Two separate proposals target non-resident real estate investors   

A house in Dunbar, an area of the city that has seen rapid price increases for single-family homes | Rob Kruyt

Vancouver economists have come up with some policy ideas to curb the city’s runaway home prices — but it’s questionable whether there is any political appetite to take them up.

A team of nine academics from the University of British Columbia (UBC) and Simon Fraser University (SFU) have proposed a 1.5% property tax surcharge, designed so that homeowners who live in the property and pay income taxes in British Columbia would be exempt. Read the full policy proposal here.

For example, the owners of a $1 million home would pay a $15,000 surcharge, but if they had paid $15,000 or more in income taxes to Canada Revenue Agency that year, the surcharge would be zero. If they paid $10,000 in taxes, their property surcharge would be $5,000. Veterans, disabled people, and Canadians of retirement age would be exempt.

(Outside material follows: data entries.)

(* ===== verification/Runtime.v ===== *)
(** * The agent runtime

    [src/agent_foundation/runtime/runtime.py]: registration of capability
    handlers, the life cycle of one task request ([_handle_message]), the serve
    loop, the published card, and the heartbeat of
    [observability/heartbeat.py] that [serve] runs beside it.

    A message is its bytes; [parse_envelope] is [EventEnvelope.model_validate_json]
    and [validation_error] the exception [TaskRequest.model_validate] raises for a
    payload that is not a task request.  The spans around a task are left out
    (see [Telemetry]). *)

From Stdlib Require Import ZArith Bool Ascii String List Lia.
From stdpp Require Import base list strings gmap sorting.
From S2P Require Import Prelude.
From S2P Require Import PyFloat.
From S2P Require Import Contracts.
From S2P Require Import Uuid.
From S2P Require Import Idempotency.
From S2P Require Import A2A.
From S2P Require Import Envelope.
From S2P Require Import Async.
From S2P Require Import PyNumber.
From S2P Require Import LlmConfig.
From S2P Require Import ObsConfig.
From S2P Require Import Consumer.
From S2P Require Import Transport.

Open Scope string_scope.
Open Scope list_scope.
Open Scope Z_scope.
Open Scope prog_scope.

(** ** The runtime object *)

Definition TaskHandler : Type := TaskRequest → prog A2AMessage.

Record AgentRuntime := {
  rt_identity : AgentIdentity;
  rt_card : AgentCard;
  rt_capability_ids : list string;
  rt_handlers : list (string * TaskHandler);
}.

(** [_capability_ids] is computed once, from the first card. *)
Definition new_runtime (identity : AgentIdentity) (card : AgentCard) : AgentRuntime :=
  {| rt_identity := identity; rt_card := card;
     rt_capability_ids := remove_dups (map cap_id (card_capabilities card)); rt_handlers := [] |}.

(** [repr] of a list of texts. *)
Definition py_repr_list (l : list string) : string :=
  "[" +:+ py_join ", " (map py_repr_str l) +:+ "]".

(** [@runtime.handler(capability_id)]: a handler registered again replaces the
    first; the newest registration is found first. *)
Definition register (capability_id : string) (fn : TaskHandler) (rt : AgentRuntime) :
    result AgentRuntime :=
  if str_in capability_id (rt_capability_ids rt)
  then Ok {| rt_identity := rt_identity rt; rt_card := rt_card rt;
             rt_capability_ids := rt_capability_ids rt; rt_handlers := (capability_id, fn) :: rt_handlers rt |}
  else Err (ValueError ("Capability " +:+ py_repr_str capability_id +:+
              " is not declared on the agent card; declared: " +:+
              py_repr_list (merge_sort String.le (rt_capability_ids rt)))).

Section Publishing.
Context `{Uuids}.

(** [_publish_card] *)
Definition _publish_card (rt : AgentRuntime) : prog unit :=
  let! event_id := fresh_uuid in
  let! correlation_id := fresh_uuid in
  let! timestamp := now in
  let! card_envelope := lift (mk_envelope {|
    env_event_id := event_id;
    env_correlation_id := correlation_id;
    env_causation_id := None;
    env_agent_id := id_agent_id (rt_identity rt);
    env_tenant_id := id_tenant_id (rt_identity rt);
    env_timestamp := timestamp;
    env_event_type := "agent.agent_card.v1";
    env_schema_version := "1.0.0";
    env_payload := P_Card (rt_card rt) |}) in
  publish_raw_quietly card_envelope TOPIC_AGENT_CARD (Some (id_agent_id (rt_identity rt))).

(** [republish_card(card)]: a new card is published, but the requests are still
    checked against the capabilities of the first one; while [serve] runs ([publishing]) or not. *)
Definition republish_card (card : option AgentCard) (publishing : bool) (rt : AgentRuntime) :
    prog AgentRuntime :=
  let rt := match card with
            | Some card => {| rt_identity := rt_identity rt; rt_card := card;
                              rt_capability_ids := rt_capability_ids rt;
                              rt_handlers := rt_handlers rt |}
            | None => rt
            end in
  (if publishing then _publish_card rt else Ret tt) ;!
  Ret rt.

(** [_publish_result] *)
Definition _publish_result (rt : AgentRuntime) (result : TaskResult)
    (request_envelope : EventEnvelope) : prog unit :=
  let! event_id := fresh_uuid in
  let! timestamp := now in
  let! result_envelope := lift (mk_envelope {|
    env_event_id := event_id;
    env_correlation_id := env_correlation_id request_envelope;
    env_causation_id := Some (env_event_id request_envelope);
    env_agent_id := id_agent_id (rt_identity rt);
    env_tenant_id := id_tenant_id (rt_identity rt);
    env_timestamp := timestamp;
    env_event_type := "agent.task_result.v1";
    env_schema_version := "1.0.0";
    env_payload := P_TaskResult result |}) in
  publish_raw_quietly result_envelope TOPIC_TASK_RESULT None.

(** ** The heartbeat *)

Definition TOPIC_HEARTBEAT : string := "system.agent.heartbeat".

(** [HeartbeatEmitter._build_envelope] *)
Definition heartbeat_envelope (identity : AgentIdentity) (interval_s : float)
    (event_id correlation_id : UUID) (t : datetime) : result EventEnvelope :=
  mk_envelope {|
    env_event_id := event_id;
    env_correlation_id := correlation_id;
    env_causation_id := None;
    env_agent_id := id_agent_id identity;
    env_tenant_id := id_tenant_id identity;
    env_timestamp := t;
    env_event_type := "system.agent.heartbeat.v1";
    env_schema_version := "1.0.0";
    env_payload := P_Other (VDict [("agent_id", VStr (id_agent_id identity));
                                   ("emitted_at", VStr (isoformat t));
                                   ("interval_s", VFloat interval_s)]) |}.

(** [is_enabled] *)
Definition heartbeat_enabled (interval_s : float) : bool := (lit 0 1 <? interval_s)%pf.

(** [emit_once]: any error is swallowed. *)
Definition emit_once (identity : AgentIdentity) (interval_s : float) : prog unit :=
  if negb (heartbeat_enabled interval_s) then Ret tt
  else
    catch
      (let! t := now in
       let! event_id := fresh_uuid in
       let! correlation_id := fresh_uuid in
       let! envelope := lift (heartbeat_envelope identity interval_s event_id correlation_id t) in
       publish_raw envelope TOPIC_HEARTBEAT None)
      (λ _, Ret tt).

(** [HeartbeatEmitter.run(stop_event)], the first [turns] turns of its loop. *)
Fixpoint heartbeat_loop (identity : AgentIdentity) (interval_s : float) (turns : nat) : prog unit :=
  match turns with
  | O => Ret tt
  | S turns =>
      emit_once identity interval_s ;!
      let! stopped := Await (WaitStop interval_s) Ret in
      if stopped : bool then Ret tt else heartbeat_loop identity interval_s turns
  end.

Definition heartbeat_run (identity : AgentIdentity) (interval_s : float) (turns : nat) : prog unit :=
  if negb (heartbeat_enabled interval_s) then Ret tt else heartbeat_loop identity interval_s turns.

(** ** The background tasks of [serve] *)

(** The loop of [_republish_card_loop], its first [turns] turns. *)
Fixpoint card_loop (rt : AgentRuntime) (interval_s : float) (turns : nat) : prog unit :=
  match turns with
  | O => Ret tt
  | S turns =>
      let! stopped := Await (WaitStop interval_s) Ret in
      if stopped : bool then Ret tt
      else _publish_card rt ;! card_loop rt interval_s turns
  end.

Definition _republish_card_loop (rt : AgentRuntime) (interval_s : float) (turns : nat) : prog unit :=
  if (interval_s <=? lit 0 1)%pf then Ret tt else card_loop rt interval_s turns.

(** [_start_background_tasks]: the tasks it creates, from the environment. *)
Definition _start_background_tasks (environ : string → option string) (rt : AgentRuntime)
    (turns : nat) : list (prog unit) :=
  let obs := ObsConfig.from_env environ (id_agent_id (rt_identity rt)) in
  let hb_interval := if oc_enabled obs then oc_heartbeat_interval_s obs else lit 0 1 in
  let card_interval := float_or environ "AGENT_CARD_REPUBLISH_INTERVAL_S" "30" (lit 30 1) in
  (if heartbeat_enabled hb_interval then [heartbeat_run (rt_identity rt) hb_interval turns] else []) ++
  (if (lit 0 1 <? card_interval)%pf then [_republish_card_loop rt card_interval turns] else []).
End Publishing.

(** ** The life cycle of one request *)

(** [envelope.payload.get("task_id")] of the dumped payload. *)
Definition payload_task_id (p : EventPayload) : pyval :=
  match p with
  | P_Message m => vopt (λ u, VStr (uuid_str u)) (msg_task_id m)
  | P_Audit a => vopt (λ u, VStr (uuid_str u)) (aud_task_id a)
  | P_TaskRequest r => VStr (uuid_str (tr_task_id r))
  | P_TaskResult r => VStr (uuid_str (tres_task_id r))
  | P_Other (VDict d) => default VNone (dict_get "task_id" d)
  | _ => VNone
  end.

(** [str(exc)[:500]] *)
Definition error_text (e : exn) : string := py_take 500 (exn_str e).

Section Serving.
Context `{Uuids}.
Context {Bytes : Type} (parse_envelope : Bytes → result EventEnvelope).
Context {T : Type} `{!Dedup T}.
Variable validation_error : EventPayload → exn.
Variable rt : AgentRuntime.

(** [TaskRequest.model_validate(envelope.payload)] *)
Definition validate_request (p : EventPayload) : result TaskRequest :=
  match p with P_TaskRequest r => Ok r | _ => Err (validation_error p) end.

(** Publish a result without output, and audit it. *)
Definition refuse (envelope : EventEnvelope) (task_id : UUID) (status : TaskStatus)
    (category : ErrorCategory) (message : string) (outcome : AuditOutcome)
    (audit_task : option UUID) (reason : string) : prog unit :=
  let! result := lift (validate_status_fields {|
    tres_task_id := task_id; tres_status := status;
    tres_performer_agent_id := id_agent_id (rt_identity rt);
    tres_output := None;
    tres_error := Some {| te_category := category; te_message := message |} |}) in
  _publish_result rt result envelope ;!
  write_task_audit (rt_identity rt) envelope outcome audit_task (Some reason).

(** A payload that is not a task request: [UUID(str(raw_task_id))] is outside the
    [try], so a malformed id leaves [_handle_message]. *)
Definition reject_payload (envelope : EventEnvelope) (exc : exn) : prog unit :=
  let raw_task_id := payload_task_id (env_payload envelope) in
  let! task_id := if py_truthy raw_task_id then lift (uuid_of_value raw_task_id)
                  else fresh_uuid in
  refuse envelope task_id rejected cat_validation (error_text exc) aud_rejected None
    (error_text exc).

(** The handler's call, its result and audit; [except Exception: pass] outside. *)
Definition perform (envelope : EventEnvelope) (req : TaskRequest) (handler : TaskHandler) :
    prog unit :=
  catch
    (catch
      (let! output := handler req in
       let! result := lift (validate_status_fields {|
         tres_task_id := tr_task_id req; tres_status := completed;
         tres_performer_agent_id := id_agent_id (rt_identity rt);
         tres_output := Some output; tres_error := None |}) in
       _publish_result rt result envelope ;!
       write_task_audit (rt_identity rt) envelope aud_completed (Some (tr_task_id req)) None)
      (λ exc,
        refuse envelope (tr_task_id req) failed cat_handler_error (error_text exc) aud_failed
          (Some (tr_task_id req)) (error_text exc)))
    (λ _, Ret tt).

(** The [try] around the duplicate check: [true] when the request is skipped. *)
Definition skip_duplicate (envelope : EventEnvelope) (task_id : UUID) (tracker : T) :
    prog (bool * T) :=
  let '(found, tracker) := dd_is_duplicate task_id tracker in
  if found : bool
  then catch (write_task_audit (rt_identity rt) envelope duplicate_skipped (Some task_id) None ;!
              Ret (true, tracker)) (λ _, Ret (false, tracker))
  else Ret (false, tracker).

(** A request that is addressed to this agent and names a declared capability. *)
Definition accept_request (envelope : EventEnvelope) (req : TaskRequest) (tracker : T) : prog T :=
  let! (skipped, tracker) := skip_duplicate envelope (tr_task_id req) tracker in
  if skipped : bool then Ret tracker
  else
    write_task_audit (rt_identity rt) envelope accepted (Some (tr_task_id req)) None ;!
    match assoc_get (tr_capability req) (rt_handlers rt) with
    | None =>
        refuse envelope (tr_task_id req) failed cat_internal
          "No handler registered for this capability" aud_failed (Some (tr_task_id req))
          "no_handler" ;!
        Ret tracker
    | Some handler =>
        perform envelope req handler ;!
        tracker_mark (tr_task_id req) tracker
    end.

Definition _handle_message (raw : Bytes) (tracker : T) : prog T :=
  match parse_envelope raw with
  | Err _ => Ret tracker
  | Ok envelope =>
      match validate_request (env_payload envelope) with
      | Err exc => reject_payload envelope exc ;! Ret tracker
      | Ok req =>
          if negb (String.eqb (tr_target_agent_id req) (id_agent_id (rt_identity rt))) then
            refuse envelope (tr_task_id req) rejected cat_validation
              ("This agent is " +:+ py_repr_str (id_agent_id (rt_identity rt)) +:+ ", not " +:+
               py_repr_str (tr_target_agent_id req))
              aud_rejected (Some (tr_task_id req)) "wrong_target" ;!
            Ret tracker
          else if negb (str_in (tr_capability req) (rt_capability_ids rt)) then
            refuse envelope (tr_task_id req) rejected cat_unsupported_capability
              ("Capability " +:+ py_repr_str (tr_capability req) +:+ " is not supported")
              aud_rejected (Some (tr_task_id req)) "unsupported_capability" ;!
            Ret tracker
          else accept_request envelope req tracker
      end
  end.

(** The [while True] loop of [serve], over the messages of the endpoint topic until the
    stop event is set or [getone] raises (which is logged). *)
Fixpoint serve_loop (messages : list Bytes) (tracker : T) : prog T :=
  match messages with
  | [] => Ret tracker
  | raw :: messages =>
      let! tracker := _handle_message raw tracker in
      serve_loop messages tracker
  end.

(** [serve]; the heartbeat and the card loop are threads of their own, which end when it
    does. *)
Definition serve (tracker : T) (messages : list Bytes) : prog unit :=
  wire ProducerStart ;!
  try_finally
    (wire (CreateTopics [endpoint_topic (id_agent_id (rt_identity rt))]) ;!
     _publish_card rt ;!
     let! tracker := tracker_initialize tracker in
     wire ConsumerStart ;!
     try_finally (let! _ := serve_loop messages tracker in Ret tt) (wire ConsumerStop))
    (wire ProducerStop).
End Serving.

 Along with cities such as New York, London and Sydney, Vancouver has become an attractive place for wealthy people from emerging economy countries to “park” their money in real estate, especially during periods of economic or political turmoil.

The policy authors envision a system where the revenue from what they have named the BC Housing Affordability Fund (BCHAF) property surcharge would be redistributed as lump-sum payments to Canadian tax filers in a designated area. However, the policy would also work if the tax revenue was returned to government.

Based on vacancy data, the report authors think around $90 million per year could be raised in Vancouver. 

“There’s a lot of good things you could do with the revenue and we don’t have a particularly strong stand on that as long as it’s used to somehow benefit people who are struggling with prices,” said Tom Davidoff, a professor at UBC’s Sauder School of Business and one of the authors of the report.

The surcharge could be applied to specific geographical areas to address, for instance, the much higher property prices in Vancouver compared with rural areas of the province. It would also provide a currently unavailable data set on which homeowners make their income in Canada and how many properties are vacant.

If property owners were allowed to offset their surcharge with rental revenue reported to the Canada Revenue Agency, the policy would be an incentive to rent out housing instead of leaving it vacant.

The policy would be enforceable, Davidoff said: the same penalties for not paying the current property tax would apply.

In a January 12 Vancouver Sun op-ed, Rhys Kesselman, a professor of economics at SFU, proposed a progressive property surtax on homes worth over a certain amount, such as $1 million. Kesselman’s proposal would have the taxation revenues funnelled back into municipal governments for affordable housing initiatives.

Like Davidoff’s proposal, Kesselman believes the surtax could be modified for different real estate markets across the province. He also suggests homeowners could credit their B.C. income tax against the property tax surcharge.

Davidoff said it would be “terrific” if both policies were applied. However, there is little interest from the current B.C. government in intervening in the real estate market.

 “I think they’ve been pretty clear that the thing that they value is making sure there’s more home equity for people who own houses,” he said.

 Davidoff is critical of the B.C. government’s first-time home buyer’s grant, which allows qualifying buyers to pay less or no property transfer tax. The measure provides no relief to renters, he said, and pushes home prices higher by increasing the demand for housing.

Demand to immigrate to B.C. is high and Davidoff doesn’t believe the BCHAF would deter new immigrants with capital to invest.

“We think this satisfies the [BC] Liberals’ demand that this not adversely affect property values.”